ORGANISATION DES RÉSEAUX
DE TRAUMATOLOGIE
François Xavier Ageron (1), David Sapir (2), Hocine Foudi (3),
Lahcene Foudi (3), Karim Tazarourte (4)
(1) SAMU 74 et Réseau Nord Alpin des Urgences (RENAU). 74000 Annecy
(2) SAMU 91. CH Sud Francilien, 91000 Corbeil
(3) SAMU 77-Pôle Urgences. CH Melun, 77000 Melun
(4) Pôle Urgences-SAMU 69. CHU Lyon Groupement hospitalier Edouard
Herriot, 69003 Lyon, 5 place d’Arsonval. Lyon 69003, E-mail : Karim.
tazarourte@chu-lyon.fr
INTRODUCTION
La mortalité associée aux traumatismes graves et l’impact socio-écono-
mique des lésions consécutives à des blessures représentent un fléau mondial,
avec plus de deux millions de décès par an dans le monde [1]. Dans les pays
industrialisés, ils représentent la première cause de décès avant 45 ans. Aux
Etats-Unis, on estime à 10 millions le nombre de patients par an porteur d’un
handicap pour un coût annuel de 180 milliards de dollars [2]. Ce problème
majeur de santé publique représente un challenge pour l’organisation de nos
systèmes de soins. Depuis plus un demi-siècle, les autorités sanitaires des pays
industrialisés ont développé des systèmes de soins structurellement différents.

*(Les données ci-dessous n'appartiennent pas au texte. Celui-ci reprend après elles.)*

(* ===== verification/Masters.v ===== *)
(** The keystore's masters and what is derived from them (keystore-worker/src/crypto.rs,
    mpc_ckd.rs and [AppState::ensure_customer_loaded] of api.rs).  There is one default
    master and one for each vault that was loaded; an Ed25519 pair, once derived, stays in
    a cache.  A vault's master is served only while the chain allows it, and when it does
    not the master and the pairs are dropped, by threads that run beside derivations.

    The cryptographic crates, MPC and the chain's answers are parameters. *)

From stdpp Require Import gmap strings.
From S2P Require Export Statement.

(** hmac, ed25519-dalek, x25519-dalek, hkdf, chacha20poly1305, sha2 and sha3 over bytes. *)
Class KeyCrates := {
  mac : string → string → string;              (* key, message *)
  hex_of : string → string;
  ed25519_pair : string → string * string;     (* a secret's signing and verifying key *)
  ed25519_sign : string → string → string;     (* signing key, message *)
  x25519_public : string → string;
  x25519_shared : string → string → string;    (* secret, public *)
  hkdf_expand : string → string → string;      (* key material, info *)
  chacha_seal : string → string → string → option string;  (* key, nonce, text *)
  chacha_open : string → string → string → option string;
  sha2_256 : string → string;
  sha3_256 : string → string;
}.

Definition MAX_ENCRYPTED_SIZE : Z := 10 * 1024 * 1024.
Definition HKDF_INFO : string := "outlayer-keystore-v1".
Definition ECIES_VERSION : Z := 1.

Record Keystore := mkKeystore {
  default_master : string;
  masters : gmap string string;
  keypair_cache : gmap (option string * string) (string * string);
}.
Definition set_masters (m : gmap string string) (ks : Keystore) : Keystore :=
  mkKeystore (default_master ks) m (keypair_cache ks).
Definition set_cache (c : gmap (option string * string) (string * string)) (ks : Keystore) : Keystore :=
  mkKeystore (default_master ks) (masters ks) c.

Inductive CryptoError :=
| VaultMasterNotLoaded (vault : string)
| TooLarge (n : Z) | TooShort (n : Z)
| EciesFailed | LegacyFailed | SealFailed.

(** * Masters *)

Definition from_master_secret (master : string) : Keystore := mkKeystore master ∅ ∅.
Definition has_customer (customer : string) (ks : Keystore) : bool := bool_decide (is_Some (masters ks !! customer)).
Definition evict_customer_cache (customer : string) (ks : Keystore) : Keystore :=
  set_cache (filter (λ e : (option string * string) * (string * string), e.1.1 ≠ Some customer) (keypair_cache ks)) ks.
Definition add_customer (customer master : string) (ks : Keystore) : Keystore :=
  evict_customer_cache customer (set_masters (<[customer := master]> (masters ks)) ks).
Definition evict_customer (customer : string) (ks : Keystore) : Keystore :=
  evict_customer_cache customer (set_masters (delete customer (masters ks)) ks).
Definition clear_cache (ks : Keystore) : Keystore := set_cache ∅ ks.

Definition master_from_loaded (default : string) (loaded : gmap string string) (customer : option string)
    : result string CryptoError :=
  match customer with
  | None => ROk default
  | Some c => ok_or (loaded !! c) (VaultMasterNotLoaded c)
  end.
Definition master_for (ks : Keystore) (customer : option string) : result string CryptoError :=
  master_from_loaded (default_master ks) (masters ks) customer.

(** * Derivation *)

Section derive.
Context `{KeyCrates}.

Definition derive_keypair (customer : option string) (seed : string) : act Keystore (string * string) CryptoError := λ ks,
  match keypair_cache ks !! (customer, seed) with
  | Some kp => (ROk kp, ks)
  | None =>
    match master_for ks customer with
    | RErr e => (RErr e, ks)
    | ROk master =>
      let kp := ed25519_pair (mac master seed) in
      (ROk kp, set_cache (<[(customer, seed) := kp]> (keypair_cache ks)) ks)
    end
  end.
Definition get_public_key_for_seed (customer : option string) (seed : string) : act Keystore string CryptoError :=
  let^ '(_, verifying) := derive_keypair customer seed in give verifying.
Definition derive_x25519_keypair (ks : Keystore) (customer : option string) (seed : string)
    : result (string * string) CryptoError :=
  let? master := master_for ks customer in
  let secret := mac master ("ecies:" +:+ seed) in
  ROk (secret, x25519_public secret).
Definition derive_secret_string (ks : Keystore) (customer : option string) (seed : string) : result string CryptoError :=
  let? master := master_for ks customer in ROk (hex_of (mac master ("secret-path:" +:+ seed))).
Definition public_key_hex (ks : Keystore) (customer : option string) (seed : string) : result string CryptoError :=
  let? '(_, public) := derive_x25519_keypair ks customer seed in ROk (hex_of public).

Definition sign (customer : option string) (seed message : string) : act Keystore string CryptoError :=
  let^ '(signing, _) := derive_keypair customer seed in give (ed25519_sign signing message).
Definition vrf_generate (alpha : string) : act Keystore (string * string) CryptoError :=
  let^ '(signing, _) := derive_keypair None "vrf-key" in
  let signature := ed25519_sign signing alpha in
  give (hex_of (sha2_256 signature), hex_of signature).
Definition vrf_public_key_hex : act Keystore string CryptoError :=
  let^ '(_, verifying) := derive_keypair None "vrf-key" in give (hex_of verifying).

(** ** Sealing *)

Definition hkdf_derive_key (shared : string) : string := hkdf_expand shared HKDF_INFO.
(** The ephemeral secret and the nonce are the random bytes [encrypt] draws. *)
Definition encrypt (ks : Keystore) (ephemeral nonce : string) (customer : option string) (seed plaintext : string)
    : result string CryptoError :=
  if MAX_ENCRYPTED_SIZE <? str_len plaintext then RErr (TooLarge (str_len plaintext)) else
  let? '(_, recipient) := derive_x25519_keypair ks customer seed in
  let key := hkdf_derive_key (x25519_shared ephemeral recipient) in
  let? sealed := ok_or (chacha_seal key nonce plaintext) SealFailed in
  ROk (String (ascii_of_nat (Z.to_nat ECIES_VERSION)) (x25519_public ephemeral +:+ nonce +:+ sealed)).
Definition decrypt_ecies (ks : Keystore) (customer : option string) (seed data : string) : result string CryptoError :=
  let ephemeral := str_take 32 (str_drop 1 data) in
  let? '(secret, _) := derive_x25519_keypair ks customer seed in
  let key := hkdf_derive_key (x25519_shared secret ephemeral) in
  ok_or (chacha_open key (str_take 12 (str_drop 33 data)) (str_drop 45 data)) EciesFailed.
Definition decrypt_legacy (customer : option string) (seed data : string) : act Keystore string CryptoError :=
  let^ '(_, verifying) := derive_keypair customer seed in
  lift (ok_or (chacha_open verifying (str_take 12 data) (str_drop 12 data)) LegacyFailed).
Definition decrypt (customer : option string) (seed data : string) : act Keystore string CryptoError := λ ks,
  if MAX_ENCRYPTED_SIZE <? str_len data then (RErr (TooLarge (str_len data)), ks) else
  if str_len data <? 28 then (RErr (TooShort (str_len data)), ks) else
  let first := match data with String c _ => byte_of c | "" => 0 end in
  let ecies := if (first =? ECIES_VERSION) && (61 <=? str_len data)
               then match decrypt_ecies ks customer seed data with ROk plain => Some plain | RErr _ => None end
               else None in
  match ecies with
  | Some plain => (ROk plain, ks)
  | None => decrypt_legacy customer seed data ks
  end.
End derive.

(** * Vaults *)

(** A view call's answer, and the block it was made at. *)
Record ViewAt := mkViewAt { at_value : Value; at_hash : string; at_height : Z }.
(** The chain as the RPC answers it; a block is named by its hash, or is the final one. *)
Record NearClient := mkNearClient {
  get_version_at : string → string → option string → result ViewAt string;
  get_project_at : string → option string → result ViewAt string;
  get_vault_state : string → result Value string;
  is_vault_verified : string → result Value string;
}.

Inductive VaultNotServable := NotVerified (vault : string) | Unlocked (vault : string).
Inductive LoadError :=
| NotServable (why : VaultNotServable)
| InsufficientVaultBalance (vault : string)
| NoMpcContext (vault : string) | NoNearClient (vault : string)
| VerifiedUnread (vault why : string) | VerifiedNotBool (vault : string)
| VaultGone (vault : string) | StateUnread (vault why : string) | StateMalformed (vault : string)
| KeyUnderived (e : CryptoError) | CkdFailed (vault why : string).

Definition APP_ID_DERIVATION_PREFIX : string := "near-mpc v0.1.0 app_id derivation:".
Definition vault_tee_keypair_seed (vault : string) : string := "outlayer.near:" +:+ vault.
Definition VAULT_MASTER_PATH_SEED : string := "vault-master:".
Definition vault_master_path_seed (vault : string) : string := VAULT_MASTER_PATH_SEED +:+ vault.

Section vaults.
Context `{KeyCrates}.

Definition derive_app_id (predecessor path : string) : string :=
  sha3_256 (APP_ID_DERIVATION_PREFIX +:+ predecessor +:+ "," +:+ path).
Definition derive_vault_tee_keypair (vault : string) : act Keystore (string * string) CryptoError :=
  derive_keypair None (vault_tee_keypair_seed vault).

(** [request_vault_master]: a transaction signed for the account with the key, at the path. *)
Variable request_vault_master : string → string → string → result string LoadError.

Definition read_err {A E F} (f : E → F) (m : act Keystore A E) : act Keystore A F := λ ks,
  let '(r, ks) := m ks in (map_err f r, ks).
(** mpc_ckd's [add_customer]: the load of a vault that is not loaded. *)
Definition load_customer (vault : string) : act Keystore unit LoadError := λ ks,
  if has_customer vault ks then (ROk tt, ks) else
  (let^ '(signing, _) := read_err KeyUnderived (derive_vault_tee_keypair vault) in
   let^ path := λ ks, (map_err KeyUnderived (derive_secret_string ks None (vault_master_path_seed vault)), ks) in
   let^ master := lift (request_vault_master vault signing path) in
   λ ks, (ROk tt, add_customer vault master ks)) ks.

(** The account is gone, when the RPC says so in one of these words. *)
Definition says_gone (msg : string) : bool := str_contains msg "UnknownAccount" || str_contains msg "does not exist".
Definition assert_serving_allowed (c : NearClient) (vault : string) : act Keystore unit LoadError := λ ks,
  match is_vault_verified c vault with
  | RErr why => (RErr (VerifiedUnread vault why), ks)
  | ROk answer =>
    match value_bool answer with
    | None => (RErr (VerifiedNotBool vault), ks)
    | Some false => (RErr (NotServable (NotVerified vault)), evict_customer vault ks)
    | Some true =>
      match get_vault_state c vault with
      | RErr msg =>
        if says_gone msg then (RErr (VaultGone vault), evict_customer vault ks)
        else (RErr (StateUnread vault msg), ks)
      | ROk state =>
        match u ← value_get "unlocked" state; value_bool u with
        | None => (RErr (StateMalformed vault), ks)
        | Some true => (RErr (NotServable (Unlocked vault)), evict_customer vault ks)
        | Some false => (ROk tt, ks)
        end
      end
    end
  end.
Definition mpc_ensure_customer_loaded (c : NearClient) (customer : option string) : act Keystore unit LoadError :=
  match customer with
  | None => give tt
  | Some vault =>
    let^ _ := assert_serving_allowed c vault in
    λ ks, if has_customer vault ks then (ROk tt, ks) else load_customer vault ks
  end.
(** The state's [mpc_context] is set or not. *)
Definition ensure_customer_loaded (mpc_context : bool) (client : option NearClient) (customer : option string)
    : act Keystore unit LoadError :=
  match customer with
  | None => give tt
  | Some vault =>
    if negb mpc_context then stop (NoMpcContext vault) else
    match client with
    | None => stop (NoNearClient vault)
    | Some c => mpc_ensure_customer_loaded c (Some vault)
    end
  end.
End vaults.
(** The alert goes out, and the ban is asked for when that is switched on. *)
Lemma alert_surely a p c : surely (alert_effect a p c) (alert a p c).
Proof.
  unfold alert. destruct (alert_effect a p c) as [r|line].
  - apply surely_send_first. solve_only.
  - intros did. apply elem_of_app. right. by left.
Qed.
Lemma ban_surely sink p c : auto_ban_enabled sink = true →
  surely (Sent (ban_request sink (vault_id c) (ban_reason p c))) (ban_and_evict sink p c).
Proof.
  intros Hb. unfold ban_and_evict. rewrite Hb. cbn [negb]. apply surely_send_first. intros [status body]. solve_only.
Qed.
Lemma evict_surely sink vault trigger :
  surely (Sent (evict_request sink vault ("recovery_finalize:" +:+ trigger))) (evict_on_recovery_finalize sink vault trigger).
Proof. apply surely_send_first. solve_only. Qed.

Definition bans (sink : KeystoreActionSink) (e : Effect) : Prop := ∃ v reason, e = Sent (ban_request sink v reason).
Definition not_ban (sink : KeystoreActionSink) (e : Effect) : Prop := ¬ bans sink e.

Lemma not_ban_evict sink v reason : not_ban sink (Sent (evict_request sink v reason)).
Proof. intros (v' & r' & [= Hu _ _]). by apply str_append_inj_l in Hu. Qed.
Lemma not_ban_auth sink url auth body : (∀ t, auth ≠ Bearer t) → not_ban sink (Sent (Post url auth body)).
Proof. intros Ha (v & r & [= _ Hb _]). by apply (Ha (sink_token sink)). Qed.
Lemma not_ban_get sink url : not_ban sink (Sent (Get url)).
Proof. by intros (v & r & ?). Qed.
Lemma not_ban_line sink line : not_ban sink (Printed line).
Proof. by intros (v & r & ?). Qed.
Hint Resolve not_ban_evict not_ban_get not_ban_line : wire.

Lemma alert_only sink a p c : only (not_ban sink) (alert a p c).
Proof.
  unfold alert. destruct a; cbn [alert_effect]; solve_only; by apply not_ban_auth.
Qed.
Lemma evict_only sink vault trigger : only (not_ban sink) (evict_on_recovery_finalize sink vault trigger).
Proof. unfold evict_on_recovery_finalize. solve_only. Qed.
Lemma view_call_only sink f contract method args : only (not_ban sink) (view_call f contract method args).
Proof. unfold view_call. solve_only. by apply not_ban_auth. Qed.
Hint Resolve view_call_only : wire.
Lemma cross_check_only sink f ev : only (not_ban sink) (cross_check f ev).
Proof. unfold cross_check. cbv zeta. solve_only. Qed.
Lemma forward_only sink f ev : only (not_ban sink) (forward f ev).
Proof.
  intros did. unfold forward. destruct (cross_check_only sink f ev did) as (l & Hl & HP).
  destruct (cross_check f ev did) as [[[|]|] did1]; cbn in Hl; subst; try by exists l.
  set (m := let^ _ := send _ (forward_request f ev) in give tt).
  assert (Hm : only (not_ban sink) m) by (unfold m; solve_only; by apply not_ban_auth).
  destruct (Hm (did ++ l)) as (l' & -> & HP'). exists (l ++ l'). rewrite app_assoc. split; [done | by apply Forall_app].
Qed.
Lemma ban_only sink p c :
  only (λ e, not_ban sink e ∨ e = Sent (ban_request sink (vault_id c) (ban_reason p c))) (ban_and_evict sink p c).
Proof. unfold ban_and_evict. solve_only. Qed.

Lemma only_weaken {A} (P Q : Effect → Prop) (m : act (list Effect) A string) : (∀ e, P e → Q e) → only P m → only Q m.
Proof. intros HPQ Hm did. destruct (Hm did) as (l & Hl & HP). exists l. split; [done | by eapply Forall_impl]. Qed.

(** What the verdict on a receipt puts on the wire. *)
Definition verdict_effect (setup : Setup) (v : Verdict) (e : Effect) : Prop :=
  not_ban (actions setup) e ∨
  ∃ p c, v = RaceDetected p c ∧ e = Sent (ban_request (actions setup) (vault_id c) (ban_reason p c)).
Lemma handle_only setup v : only (verdict_effect setup v) (handle_verdict v (actions setup) (alerter setup)).
Proof.
  unfold handle_verdict. destruct v as [|p c]; [solve_only|].
  apply only_after; [|intros _]; apply only_attempt.
  - eapply only_weaken; [|apply (alert_only (actions setup))]. by left.
  - eapply only_weaken; [|apply ban_only]. intros e [He|He]; [by left | right; eauto].
Qed.
Lemma handle_alerts setup p c wire : let wire' := (handle_verdict (RaceDetected p c) (actions setup) (alerter setup) wire).2 in
  alert_effect (alerter setup) p c ∈ wire' ∧
  (auto_ban_enabled (actions setup) = true → Sent (ban_request (actions setup) (vault_id c) (ban_reason p c)) ∈ wire').
Proof.
  cbn. split.
  - eapply only_keeps; [apply (ban_only (actions setup))|]. apply alert_surely.
  - intros Hb. by apply ban_surely.
Qed.
End wire.

(** * The chain and the feed *)

Section chain.
Context `{Web} (setup : Setup) (chain : Z → option Value).

(** The feed may fail at any time and lag behind; when it shows a block it is the chain's,
    and it denies only blocks the chain does not have. *)
Record follows_chain : Prop := {
  fc_block done h status body block :
    answer done (Get (block_url setup h)) = Reply status body → is_error status = false →
    json_of body = Some block → chain h = Some block;
  fc_skipped done h body : answer done (Get (block_url setup h)) = Reply 404 body → chain h = None;
  fc_final done status body json n :
    answer done (Get (last_url setup)) = Reply status body → json_of body = Some json →
    value_at ["block"; "header"; "height"] json ≫= value_u64 = Some n → n < U64_MAX;
}.

Definition events_at (h : Z) : list StreamEvent :=
  from_option (λ block, extract_receipts (lake setup) block h) [] (chain h).
Definition chain_events (lo hi : Z) : list StreamEvent := seqZ lo (hi - lo) ≫= events_at.
Definition mcps (l : list StreamEvent) : list McpReceipt :=
  omap (λ ev, match ev with Mcp r => Some r | Vault _ => None end) l.

Lemma chain_events_snoc lo hi : lo ≤ hi → chain_events lo (hi + 1) = chain_events lo hi ++ events_at hi.
Proof.
  intros Hl. unfold chain_events. replace (hi + 1 - lo) with ((hi - lo) + 1) by lia.
  rewrite seqZ_app by lia. rewrite bind_app. replace (lo + (hi - lo)) with hi by lia.
  change (seqZ hi 1) with [hi]. cbn. by rewrite app_nil_r.
Qed.

#[local] Arguments last_url : simpl never.
#[local] Arguments block_url : simpl never.
#[local] Arguments value_at : simpl never.
#[local] Arguments u64_succ : simpl never.
#[local] Arguments evict_on_recovery_finalize : simpl never.
Lemma write_checkpoint_keeps h m : let m' := (write_checkpoint setup h m).2 in
  next_height m' = next_height m ∧ buffer m' = buffer m ∧ detector m' = detector m ∧ did m' = did m.
Proof. unfold write_checkpoint. destruct (checkpoint_path _); [destruct (file_takes _)|]; done. Qed.

(** One request for a block. *)
Lemma fetch_cases m : follows_chain → buffer m = [] → let m' := (fetch_one_block setup m).2 in
  detector m' = detector m ∧
  (∃ gets, did m' = did m ++ gets ∧ Forall (λ e, ∃ url, e = Sent (Get url)) gets) ∧
  ((next_height m' = next_height m ∧ buffer m' = []) ∨
   (next_height m < U64_MAX ∧ next_height m' = u64_succ (next_height m) ∧ buffer m' = events_at (next_height m))).
Proof.
  intros Hf Hb. destruct m as [h b dk d wire]. cbn in Hb. subst b.
  unfold fetch_one_block, after, on_wire, send, lift, json_reply. cbn.
  assert (Hg : ∀ u gets, Forall (λ e, ∃ url, e = Sent (Get url)) gets →
    Forall (λ e, ∃ url, e = Sent (Get url)) (gets ++ [Sent (Get u)])).
  { intros u gets Hu. apply Forall_app. split; [done|]. constructor; [eauto | constructor]. }
  specialize (Hg (last_url setup) [] (Forall_nil_2 _)) as H1.
  destruct (answer wire _) as [|st1 body1] eqn:E1; cbn; [split_and!; eauto|].
  destruct (is_error st1) eqn:Es1; cbn; [split_and!; eauto|].
  destruct (json_of body1) as [j1|] eqn:Ej1; cbn; [|split_and!; eauto].
  destruct (value_at _ j1 ≫= value_u64) as [n|] eqn:En; cbn; [|split_and!; eauto].
  pose proof (fc_final Hf _ _ _ _ _ E1 Ej1 En) as Hn.
  destruct (n <? h) eqn:Eh; cbn; [split_and!; eauto|]. prop_bool.
  pose proof (Hg (block_url setup h) _ H1) as H2.
  assert (Hgrow : ∃ gets, (wire ++ [Sent (Get (last_url setup))]) ++ [Sent (Get (block_url setup h))] = wire ++ gets ∧
    Forall (λ e, ∃ url, e = Sent (Get url)) gets) by (eexists; split; [symmetry; apply app_assoc | exact H2]).
  destruct (answer _ (Get (block_url setup h))) as [|st2 body2] eqn:E2; cbn; [split_and!; eauto|].
  destruct (st2 =? 404) eqn:E4; cbn; prop_bool; subst.
  - pose proof (write_checkpoint_keeps h (mkMonitor (u64_succ h) [] dk d
      ((wire ++ [Sent (Get (last_url setup))]) ++ [Sent (Get (block_url setup h))]))) as Hw.
    unfold set_field, set_next_height, set_did. cbn. cbn in Hw.
    destruct (write_checkpoint _ h _) as [[|] m']; cbn in *; destruct Hw as (-> & -> & -> & ->);
      split_and!; try done; right; split_and!; try done; try lia;
      unfold events_at; by rewrite (fc_skipped Hf _ _ _ E2).
  - destruct (is_error st2) eqn:Es2; cbn; [split_and!; eauto|].
    destruct (json_of body2) as [blk|] eqn:Ej2; cbn; [|split_and!; eauto].
    set (mw := _ <| next_height := _ |>).
    pose proof (write_checkpoint_keeps h mw) as Hw. destruct (write_checkpoint _ h mw) as [r m']. cbn in *.
    destruct Hw as (-> & -> & -> & ->). split_and!; try done. right. split_and!; try done; [lia|].
    unfold events_at. by rewrite (fc_block Hf _ _ _ _ _ E2 Es2 Ej2).
Qed.

(** ** What has been done about the events handled so far *)

Definition fresh : Detector := mkDetector ∅ (window setup) 0.
Definition found (handled : list StreamEvent) : list Verdict := (observe_all (mcps handled) fresh).1.

Record tracks (lo : Z) (handled : list StreamEvent) (m : Monitor) : Prop := {
  tr_range : lo ≤ next_height m ≤ U64_MAX;
  tr_events : handled ++ buffer m = chain_events lo (next_height m);
  tr_detector : detector m = (observe_all (mcps handled) fresh).2;
  tr_races p c : RaceDetected p c ∈ found handled →
    alert_effect (alerter setup) p c ∈ did m ∧
    (auto_ban_enabled (actions setup) = true →
     Sent (ban_request (actions setup) (vault_id c) (ban_reason p c)) ∈ did m);
  tr_bans v reason : Sent (ban_request (actions setup) v reason) ∈ did m →
    ∃ p c, RaceDetected p c ∈ found handled ∧ v = vault_id c ∧ reason = ban_reason p c;
  tr_evicts ev trigger : Vault ev ∈ handled → recovery_trigger (ve_event_type ev) = Some trigger →
    Sent (evict_request (actions setup) (ve_vault_id ev) ("recovery_finalize:" +:+ trigger)) ∈ did m;
}.

Lemma tracks_start disk m : start setup disk [] = Some m → 0 ≤ next_height m ≤ U64_MAX → tracks (next_height m) [] m.
Proof.
  unfold start, new_detector. destruct (0 <? window setup); [|done]. intros [= <-]. cbn. intros Hr.
  split; cbn; try lia; try done; try (intros; by apply elem_of_nil in H0).
  unfold chain_events. by rewrite Z.sub_diag.
Qed.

Le concept de « trauma system » ou de réseaux de soins organisant de façon
formelle l’orientation des traumatisés graves s’est imposé comme un standard.
L’évaluation des systèmes de soins, quelle que soit l’organisation choisie est
un élément essentiel de l’amélioration de la qualité des soins. Des registres de
traumatisés graves sont mis en place dans de nombreux pays industrialisés et
représentent une méthode d’évaluation de ces « trauma system ».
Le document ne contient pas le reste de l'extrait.